FOR the last few days, attention has understandably been directed at the shores of the Gulf Coast as oil has started to wash up on beaches and in marshes. But last week I had the chance to see the effects of the spill from another perspective — when I dived into the oil slick a few miles off the Pass a Loutre wetlands in southern Louisiana. What I witnessed was a surreal, sickening scene beyond anything I could have imagined.
As the boat entered the slick, I had to cover my nose to block the fumes. There were patches of oil on the gulf’s surface. In some places, the oil has mixed with an orange-brown pudding-like material, some of the 700,000 gallons of a chemical dispersant called Corexit 9500 that BP has sprayed on the spreading oil. Near Rig No. 313, technically a restricted zone, the boat stopped and I (wearing a wetsuit, with Vaseline covering exposed skin) jumped in.
Only a few meters down, the nutrient-rich water became murky, but it was possible to make out tiny wisps of phytoplankton, zooplankton and shrimp enveloped in dark oily droplets. These are essential food sources for fish like the herring I could see feeding with gaping mouths on the oil and dispersant.

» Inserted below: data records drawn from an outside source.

(* ===== verification/SchemaDiff.v ===== *)
(** The structural diff of two schema snapshots and its classification:
    [server/src/schema/diff.ts] and [server/src/schema/classify.ts].

    The text [JSON.stringify] writes for a descriptor or a snapshot is the JSON
    value it spells; two texts are equal when these values are, property order
    included. A descriptor object has its properties in the order the validators
    write them. *)
From S2P Require Import Prelude Errors Value Wire StableEncode Constraints Validators Descriptors.
Local Open Scope string_scope.
Local Open Scope list_scope.

(** ** JSON text *)

Definition slot_fields (names : list (string * value)) : list (string * value) :=
  List.filter (fun p => negb (is_undefined p.2)) names.

Definition tagged (k : string) (fields : list (string * value)) : value := VObj (("k", VStr k) :: fields).

Fixpoint json (d : Descriptor) : value :=
  match d with
  | DPk => tagged "pk" []
  | DString c => tagged "string" (slot_fields [("min", min c); ("max", max c); ("regex", regex c)])
  | DInt c => tagged "int" (slot_fields [("min", min c); ("max", max c)])
  | DFloat c => tagged "float" (slot_fields [("min", min c); ("max", max c)])
  | DScheduleAt => tagged "scheduleAt" []
  | DBigint c => tagged "bigint" (slot_fields [("min", min c); ("max", max c)])
  | DIdentity => tagged "identity" []
  | DFile => tagged "file" []
  | DFileGrant => tagged "fileGrant" []
  | DBoolean => tagged "boolean" []
  | DBytes => tagged "bytes" []
  | DVector dimensions => tagged "vector" [("dimensions", VNum (num_of_Z dimensions))]
  | DEnum name variants => tagged "enum" [("name", VStr name); ("values", VArr (map VStr variants))]
  | DLiteral v => tagged "literal" [("v", v)]
  | DTag => tagged "tag" []
  | DArray el c => tagged "array" (("el", json el) :: slot_fields [("min", min c); ("max", max c)])
  | DObject shape => tagged "object" [("shape", VObj (map (fun p => (p.1, json p.2)) shape))]
  | DUnion name members => tagged "union" [("name", VStr name); ("members", VObj (map (fun p => (p.1, json p.2)) members))]
  | DJsonb => tagged "jsonb" []
  | DModified k inner => tagged (modifier_name k) [("inner", json inner)]
  | DUnknown k => tagged k []
  end.

(** [JSON.stringify(x) === JSON.stringify(y)] *)
Definition same_text (x y : value) : bool := bool_decide (written x = written y).

(** ** Descriptors *)

Definition unwrapDesc (d : Descriptor) : Descriptor * bool :=
  match d with DModified nullable inner => (inner, true) | _ => (d, false) end.

Inductive NamedKind : Type := enum_named | union_named.

Record Named : Type := MkNamed {
  named_kind : NamedKind; named_name : string; variants : list string; members : list (string * Descriptor) }.

Definition namedOf (d : Descriptor) : option Named :=
  match (unwrapDesc d).1 with
  | DEnum name values => Some (MkNamed enum_named name values [])
  | DUnion name ms => Some (MkNamed union_named name (ms.*1) ms)
  | _ => None
  end.

(** The constraint motions, and the answer that there is none. *)
Inductive ConstraintDirection : Type := same | loosen | tighten | incompatible.

#[export] Instance direction_eq_dec : EqDecision ConstraintDirection.
Proof. solve_decision. Defined.

Fixpoint structuralDescriptor (d : Descriptor) : value :=
  match d with
  | DString _ => tagged "string" []
  | DInt _ => tagged "int" []
  | DFloat _ => tagged "float" []
  | DBigint _ => tagged "bigint" []
  | DArray el _ => tagged "array" [("el", structuralDescriptor el)]
  | DObject shape => tagged "object" [("shape", VObj (map (fun p => (p.1, structuralDescriptor p.2)) shape))]
  | DUnion name ms =>
      tagged "union" [("name", VStr name); ("members", VObj (map (fun p => (p.1, structuralDescriptor p.2)) ms))]
  | DModified k inner => tagged (modifier_name k) [("inner", structuralDescriptor inner)]
  | _ => json d
  end.

Definition mergeMotion (current next : ConstraintDirection) : ConstraintDirection :=
  if decide (current = tighten \/ next = tighten) then tighten
  else if decide (current = loosen \/ next = loosen) then loosen
  else same.

(** [newValue > oldValue] and [oldValue === newValue], on what the slots hold. *)
Definition beyond (side : Side) (old new : value) : bool :=
  match old, new with
  | VNum o, VNum n => match side with min_side => num_lt o n | max_side => num_lt n o end
  | VBig o, VBig n => match side with min_side => bool_decide (o < n)%Z | max_side => bool_decide (n < o)%Z end
  | _, _ => false
  end.

Definition compareBound (before after : value) (side : Side) (bigint : bool) : exc js_error ConstraintDirection :=
  if strict_equal before after then Ret same
  else if is_undefined before then Ret tighten
  else if is_undefined after then Ret loosen
  else
    oldValue ← (if bigint then z ← BigInt before; Ret (VBig z) else Ret before);
    newValue ← (if bigint then z ← BigInt after; Ret (VBig z) else Ret after);
    Ret (if strict_equal oldValue newValue then same
         else if beyond side oldValue newValue then tighten else loosen).

(** The constraint slots of the five constrained kinds. *)
Definition constraint_slots (d : Descriptor) : ConstraintFields :=
  match d with DString c | DInt c | DFloat c | DBigint c | DArray _ c => c | _ => no_constraints end.

Definition localConstraintMotion (before after : Descriptor) : exc js_error ConstraintDirection :=
  let c := constraint_slots before in
  let c' := constraint_slots after in
  match before with
  | DString _ | DInt _ | DFloat _ | DBigint _ | DArray _ _ =>
      let bigint := match before with DBigint _ => true | _ => false end in
      low ← compareBound (min c) (min c') min_side bigint;
      high ← compareBound (max c) (max c') max_side bigint;
      let motion := mergeMotion low high in
      Ret (match before with
           | DString _ =>
               if strict_equal (regex c) (regex c') then motion
               else mergeMotion motion (if is_undefined (regex c') then loosen else tighten)
           | _ => motion
           end)
  | _ => Ret same
  end.

(** A part that the other descriptor does not have. *)
Definition missing {A} : exc js_error A := Throw (TypeError "Cannot read properties of undefined").

Fixpoint nestedConstraintMotion (before after : Descriptor) : exc js_error ConstraintDirection :=
  let each (new : list (string * Descriptor)) :=
    fix go (old : list (string * Descriptor)) (motion : ConstraintDirection) : exc js_error ConstraintDirection :=
      match old with
      | [] => Ret motion
      | (key, d) :: old =>
          match jmap_get key new with
          | Some d' => next ← nestedConstraintMotion d d'; go old (mergeMotion motion next)
          | None => missing
          end
      end in
  motion ← localConstraintMotion before after;
  match before, after with
  | DArray el _, DArray el' _ => next ← nestedConstraintMotion el el'; Ret (mergeMotion motion next)
  | DObject shape, DObject shape' => each shape' shape motion
  | DUnion _ ms, DUnion _ ms' => each ms' ms motion
  | DModified _ inner, DModified _ inner' => next ← nestedConstraintMotion inner inner'; Ret (mergeMotion motion next)
  | DArray _ _, _ | DObject _, _ | DUnion _ _, _ | DModified _ _, _ => missing
  | _, _ => Ret motion
  end.

Definition constraintDirection (before after : Descriptor) : exc js_error ConstraintDirection :=
  if same_text (structuralDescriptor before) (structuralDescriptor after) then nestedConstraintMotion before after
  else Ret incompatible.

(** ** Snapshots *)

Inductive TableKind : Type := table_kind | event_kind.
#[export] Instance table_kind_eq_dec : EqDecision TableKind.
Proof. solve_decision. Defined.

Record IndexSnapshot : Type := MkIndexSnapshot {
  index_name : string; index_columns : list string; unique : bool; algorithm : string }.

Record TableSnapshot : Type := MkTable {
  kind : TableKind; columns : list (string * Descriptor); indexes : list IndexSnapshot; fullText : list string }.

Definition SchemaSnapshot : Type := list (string * TableSnapshot).

Definition index_json (ix : IndexSnapshot) : value :=
  VObj [("name", VStr (index_name ix)); ("columns", VArr (map VStr (index_columns ix))); ("unique", VBool (unique ix)); ("algorithm", VStr (algorithm ix))].

Definition table_json (t : TableSnapshot) : value :=
  VObj [("kind", VStr (match kind t with table_kind => "table" | event_kind => "event" end));
        ("columns", VObj (map (fun p => (p.1, json p.2)) (columns t)));
        ("indexes", VArr (map index_json (indexes t))); ("fullText", VArr (map VStr (fullText t)))].

(** ** The diff *)

Inductive VariantOp : Type := variant_added | variant_removed | payload_changed.
Record VariantChange : Type := MkVariantChange { variant : string; variant_op : VariantOp }.

Inductive ColumnChange : Type :=
  | ColumnAdded (column : string) (is_nullable : bool)
  | ColumnDropped (column : string)
  | TypeChanged (column : string)
  | ConstraintsChanged (column : string) (direction : ConstraintDirection) (current target : Descriptor)
  | NullabilityChanged (column : string) (to_nullable : bool)
  | VariantsChanged (column typeName : string) (changes : list VariantChange).

Inductive ChangeOp : Type := added | dropped | changed.
Record IndexChange : Type := MkIndexChange { index_changed : string; index_op : ChangeOp; index_unique : bool }.
Record FullTextChange : Type := MkFullTextChange { text_column : string; text_added : bool }.

Inductive TableChange : Type :=
  | TableAdded (table : string) (k : TableKind)
  | TableDropped (table : string) (k : TableKind)
  | TableKindChanged (table : string) (from to : TableKind)
  | EventUpdated (table : string)
  | TableAltered (table : string) (cs : list ColumnChange) (ixs : list IndexChange) (texts : list FullTextChange).

(** The variants an enum or union column lost, changed or gained. *)
Definition removed_variant (old new : Named) (v : string) : list VariantChange :=
  if negb (bool_decide (v ∈ variants new)) then [MkVariantChange v variant_removed]
  else match named_kind old with
       | union_named =>
           match jmap_get v (members old), jmap_get v (members new) with
           | Some d, Some d' => if same_text (json d) (json d') then [] else [MkVariantChange v payload_changed]
           | None, None => []
           | _, _ => [MkVariantChange v payload_changed]
           end
       | enum_named => []
       end.

Definition diffVariants (oldDesc newDesc : Descriptor) : option (string * list VariantChange) :=
  match namedOf oldDesc, namedOf newDesc with
  | Some old, Some new =>
      let same_kind := match named_kind old, named_kind new with enum_named, enum_named | union_named, union_named => true | _, _ => false end in
      if negb same_kind || negb (bool_decide (named_name old = named_name new)) ||
         negb (bool_decide ((unwrapDesc oldDesc).2 = (unwrapDesc newDesc).2)) then None
      else Some (named_name new,
        mjoin (map (removed_variant old new) (variants old)) ++
        map (fun v => MkVariantChange v variant_added) (List.filter (fun v => negb (bool_decide (v ∈ variants old))) (variants new)))
  | _, _ => None
  end.

(** The change of one column of the new table. *)
Definition diff_column (oldColumns : list (string * Descriptor)) (column : string) (newDesc : Descriptor)
    : exc js_error (list ColumnChange) :=
  match jmap_get column oldColumns with
  | None => Ret [ColumnAdded column (unwrapDesc newDesc).2]
  | Some oldDesc =>
      if same_text (json oldDesc) (json newDesc) then Ret []
      else
        direction ← constraintDirection oldDesc newDesc;
        match direction with
        | loosen | tighten => Ret [ConstraintsChanged column direction oldDesc newDesc]
        | same => Ret []
        | incompatible =>
            match diffVariants oldDesc newDesc with
            | Some (typeName, changes) => Ret (match changes with [] => [] | _ => [VariantsChanged column typeName changes] end)
            | None =>
                if same_text (json (unwrapDesc oldDesc).1) (json (unwrapDesc newDesc).1)
                then Ret [NullabilityChanged column (unwrapDesc newDesc).2]
                else Ret [TypeChanged column]
            end
        end
  end.

Fixpoint diff_new_columns (oldColumns new : list (string * Descriptor)) : exc js_error (list ColumnChange) :=
  match new with
  | [] => Ret []
  | (column, d) :: new =>
      change ← diff_column oldColumns column d; rest ← diff_new_columns oldColumns new; Ret (change ++ rest)
  end.

Definition diffColumns (old new : TableSnapshot) : exc js_error (list ColumnChange) :=
  changes ← diff_new_columns (columns old) (columns new);
  Ret (changes ++ map ColumnDropped (List.filter (fun c => negb (own (columns new) c)) ((columns old).*1))).

(** [new Map(table.indexes.map(...))]: a later entry of a name replaces an earlier one. *)
Definition index_map (t : TableSnapshot) : list (string * IndexSnapshot) :=
  foldl (fun m ix => jmap_set (index_name ix) ix m) [] (indexes t).

Definition diff_index (old new : list (string * IndexSnapshot)) (name : string) : list IndexChange :=
  match jmap_get name old, jmap_get name new with
  | None, Some after => [MkIndexChange name added (unique after)]
  | Some before, None => [MkIndexChange name dropped (unique before)]
  | Some before, Some after =>
      if same_text (index_json before) (index_json after) then [] else [MkIndexChange name changed (unique after)]
  | None, None => []
  end.

(** The distinct elements, in the order they first appear. *)
Definition union_keys (l l' : list string) : list string := l ++ List.filter (fun k => negb (bool_decide (k ∈ l))) l'.

Definition diffIndexes (old new : TableSnapshot) : list IndexChange :=
  let oldIx := index_map old in
  let newIx := index_map new in
  mjoin (map (diff_index oldIx newIx) (sort_keys (union_keys (oldIx.*1) (newIx.*1)))).

Definition distinct (l : list string) : list string := foldl (fun seen k => if decide (k ∈ seen) then seen else seen ++ [k]) [] l.

Definition diffFullText (old new : TableSnapshot) : list FullTextChange :=
  let before := distinct (fullText old) in
  let after := distinct (fullText new) in
  map (fun c => MkFullTextChange c false) (sort_keys (List.filter (fun c => negb (bool_decide (c ∈ after))) before)) ++
  map (fun c => MkFullTextChange c true) (sort_keys (List.filter (fun c => negb (bool_decide (c ∈ before))) after)).

Definition diff_table (current target : SchemaSnapshot) (table : string) : exc js_error (list TableChange) :=
  match jmap_get table current, jmap_get table target with
  | None, Some new => Ret [TableAdded table (kind new)]
  | Some old, None => Ret [TableDropped table (kind old)]
  | Some old, Some new =>
      if negb (bool_decide (kind old = kind new)) then Ret [TableKindChanged table (kind old) (kind new)]
      else match kind old with
           | event_kind => Ret (if same_text (table_json old) (table_json new) then [] else [EventUpdated table])
           | table_kind =>
               cs ← diffColumns old new;
               let ixs := diffIndexes old new in
               let texts := diffFullText old new in
               Ret (match cs, ixs, texts with [], [], [] => [] | _, _, _ => [TableAltered table cs ixs texts] end)
           end
  | None, None => Ret []
  end.

Fixpoint diff_tables (current target : SchemaSnapshot) (tables : list string) : exc js_error (list TableChange) :=
  match tables with
  | [] => Ret []
  | table :: tables =>
      change ← diff_table current target table; rest ← diff_tables current target tables; Ret (change ++ rest)
  end.

Definition diffSnapshots (current target : SchemaSnapshot) : exc js_error (list TableChange) :=
  diff_tables current target (sort_keys (union_keys (current.*1) (target.*1))).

Dispersants break up the oil into smaller pieces that then sink in the water, forming poisonous droplets — which fish can easily mistake for food.

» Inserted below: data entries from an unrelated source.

Lemma prepare_spec request base slot s1 w v :
  coordinator_ok base -> inside base (Some slot) s1 w ->
  wp (prepare fault durability_policy now others limits text_bytes request slot v) (fun o w' =>
    match o with
    | Ret (staged, version, published) => exists s, finalized request s1 s /\
        prepared request base slot v s w' staged version published
    | Throw _ => failing base slot w'
    end) w.
Proof.
  intros Hb Hin. unfold prepare. eapply wp_seq; [by apply finalize_spec| |done].
  intros [] w1 (s & Hfin & Hin1). pose proof (inside_failing _ _ _ _ Hin1) as Hf1.
  apply wp_bind, wp_get. apply (wp_read base slot); [apply readonly_lift|done|done|]. intros bytes _.
  apply wp_bind, wp_slot_call; [|done]. intros p Hp.
  destruct (resize_ok _ _ _ _ (steady_pub _ _ (inside_steady _ _ _ _ Hin1)) Hp) as [Hpok Hpw].
  pose proof (inside_pub _ _ _ _ _ Hin1 Hpok Hpw) as Hin2. set (w2 := set_pub p w1) in *.
  pose proof (inside_failing _ _ _ _ Hin2) as Hf2. clearbody w2. clear w1 Hin1 Hf1 Hp Hpok Hpw p.
  apply wp_bind, wp_get. set (d := disposition w2).
  apply wp_bind, optional_text_spec; [|done]. intros text Htext Hnone.
  apply (wp_read base slot); [apply readonly_result_capacity|done|done|]. intros [] _.
  apply (wp_read base slot); [by case_decide; [apply readonly_replay_capacity|]|done|done|]. intros [] Hcap.
  assert (Hcap' : is_Some (req_idempotency request) ->
            (byteCount (replay w2) + encoded_bytes text_bytes text <= replay_maxBytes (mutationReplay limits))%Z).
  { intros Hi. rewrite decide_True in Hcap by done. by eapply replay_capacity_ret. }
  eapply wp_seq.
  { destruct (req_idempotency request) as [i|] eqn:Hi.
    - pose proof (allocation_spec request base slot s w2 v d text Hb Hin2) as Ha. rewrite Hi in Ha. apply Ha; [by apply Htext|done].
    - pose proof (allocation_spec request base slot s w2 v one_time None Hb Hin2) as Ha. rewrite Hi in Ha. apply Ha; [done|].
      by intros [? ?]. }
  2:{ by intros e w' [_ ?]. }
  intros [staged version] w3 (Hw3 & Hst & Hsl & Hsv & Hop & Happ & Hver & Hrow & Htab & Hrec).
  assert (Hf3 : failing base slot w3).
  { constructor; [done|by left| |by rewrite Hop]. unfold durable. by rewrite Hsv. }
  apply wp_bind, wp_get. apply (wp_read base slot); [by destruct (decide (version <> slot_version slot w3))|done|done|]. intros [] _.
  apply wp_bind, wp_get. apply (wp_read base slot); [apply readonly_lift|done|done|]. intros published Hpub.
  apply (wp_read base slot); [by destruct (validate request)|done|done|]. intros [] _.
  apply (wp_read base slot); [apply readonly_lift|done|done|]. intros [] _.
  apply wp_bind, wp_engine. eapply wp_mono; [by apply wp_commit|].
  intros [[]|e] c Hc.
  2:{ destruct Hst. constructor; cbn; [by constructor|by left|done|by rewrite Hop]. }
  destruct Hc as [Htc Hsc]. apply wp_ret. exists s. split; [done|]. destruct Hst. constructor; cbn; rewrite ?Htc; try done.
  - destruct Hin2 as [_ _ _ _ _ Hwork]. rewrite Hw3 in Hpub. rewrite <-Hwork. done.
  - unfold recorded_request, recorded in *. cbn. by rewrite Htc.
Qed.

(** The hand-over after COMMIT always returns. *)
Lemma hand_over_spec request base slot v s w staged version published :
  coordinator_ok base -> prepared request base slot v s w staged version published ->
  ran request base v s ->
  wp (hand_over durability_policy others afterCommit wait slot v (staged, version, published)) (fun o w' =>
    exists h, o = Ret h /\ kept request base w' h) w.
Proof.
  intros Hb [[Sm Sp Sh Sc Sr] Hsl Hsv Happ Hnext Hver Htab Hpub Hrec] Hran. unfold hand_over.
  apply wp_bind, wp_modify, wp_bind, wp_modify, wp_bind, wp_get. apply wp_bind.
  match goal with |- wp _ _ ?x => set (w1 := x) end.
  apply (wp_mono _ (fun o w' => o = Ret tt /\ w' = w1)).
  { destruct afterCommit as [f|] eqn:Hf; [|by apply wp_ret]. apply wp_lift. split; [|done]. by eapply hook_returns. }
  intros o w' [-> ->].
  remember (staged_memory (replay w1) staged) as l2 eqn:El2.
  assert (Hl2 : ledger_ok l2 /\ saved (connection l2) = None /\ tables (connection l2) = tables (conn w)).
  { rewrite El2. destruct staged as [m|]; cbn.
    - split; [|done]. by apply (committed_ok base).
    - split; [|done]. destruct Sm as (E1 & E2 & E3 & E4). unfold ledger_ok, durable. cbn in *.
      rewrite Hsv, E1, E2, E3, E4. done. }
  destruct Hl2 as (Hl2 & Hs2 & Ht2). apply wp_bind.
  apply (wp_mono _ (fun o w' => o = Ret tt /\ w' = set_replay l2 w1)).
  { rewrite El2. destruct staged as [m|]; [by apply wp_ledger, wp_modify|]. apply wp_ret. by destruct w. }
  intros o w' [-> ->]. apply wp_bind.
  apply (wp_mono _ (fun o w' => o = Ret tt /\ resumed (set_replay l2 w1) w')).
  { destruct wait.
    - apply wp_awaiting, wp_ret. done.
    - by apply wp_ret; split_and!. }
  intros o w2 [-> (R1 & R2 & R3 & R4 & R5 & R6 & R7 & R8 & R9)]. specialize (R1 Sp). destruct (R2 Sp) as [E1 E2].
  cbn in E1, E2, R3, R9. apply wp_bind, wp_slot_call.
  - intros p Hp. destruct (commit_ok (pub w2) slot published R1) as (p' & Hc & Hpok & Hpo & Hph); [by rewrite E1|].
    rewrite Hc in Hp. injection Hp as ->. apply wp_ret. eexists. split; [done|].
    assert (Hhigh : committedHighWater p = version) by (rewrite Hph, E2, Sh, Hnext; done).
    constructor; cbn.
    + constructor; cbn; rewrite ?R3; try done. rewrite Ht2, Hver. by rewrite Hhigh.
    + lia.
    + by rewrite R9.
    + exists v, s, published, slot. rewrite R3, Hhigh. cbn. rewrite Ht2. split_and!; try done.
      unfold recorded_request, recorded in *. cbn. by rewrite R3, R9, Ht2.
  - intros e He. destruct (commit_ok (pub w2) slot published R1) as (p' & Hc & _); [by rewrite E1|].
    by rewrite Hc in He.
Qed.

Though all dispersants are potentially dangerous when applied in such volumes, Corexit is particularly toxic. It contains petroleum solvents and a chemical that, when ingested, ruptures red blood cells and causes internal bleeding. It is also bioaccumulative, meaning its concentration intensifies as it moves up the food chain.
Further from Newsweek:
These undersea rivers of oil, though not nearly as concentrated as oil at the surface, are likely to affect the gulf through two mechanisms. The first is oxygen depletion, which has been estimated at 30 percent in the plumes. The other will be direct toxic effects of the oil and methane. Leatherback turtles and sperm whales dive to the 3,200-foot depths where plumes have now been detected, and aren't smart enough to take evasive action. "They don't necessarily recognize the plumes as something dangerous," says marine scientist Ellycia Harrould-Kolieb, who works with the green group Oceana. Sharks, shrimp, and squid are all inhabitants of the deep, which would protect them from a Valdez-type spill on the surface, but now puts them in the crosshairs. Marlin, snapper, and grouper swim hundreds of feet down. One of the biggest losses may be bluefin tuna. Already imperiled from overfishing, the species breeds only in the Mediterranean Sea and the gulf. "This could spell the end to bluefin," says Harrould-Kolieb. Even small bits of crude, like those in the plumes, can suffocate fish by gunking up their gills.
Other species imperiled by the deep-sea plumes include those that migrate down from the surface and others that make the reverse commute. "There are plankton that go from the surface to the middle of the water column, and other things eat them and go down deeper, and other things eat them and go to the bottom," says oceanographer Lisa Levin of Scripps Institution of Oceanography. "All the zones of life interact, and now they're probably all being hammered."
The worst effect of large-scale death on the gulf floor is nothing as photogenic as dead pelicans, but much more pernicious. "The organisms most likely to be harmed by the oil plumes are those at the base of the food chain," says biological oceanographer Andrew Juhl of Lamont-Doherty. "Most of the primary producers, such as phytoplankton, live throughout the water column. Effects on them would cascade to the larger species we care about."
To hear those who know say that the oil in the marshes and on the beaches, and the oil-covered birds and turtles demonstrate the least of the damage from the oil gushing into the Gulf, is sobering, infuriating, and depressing. What we will see is killing on a grand scale. Marine biologist Jeffrey Baguley of the University of Nevada says, "In the time scale of man, this will be a catastrophic event".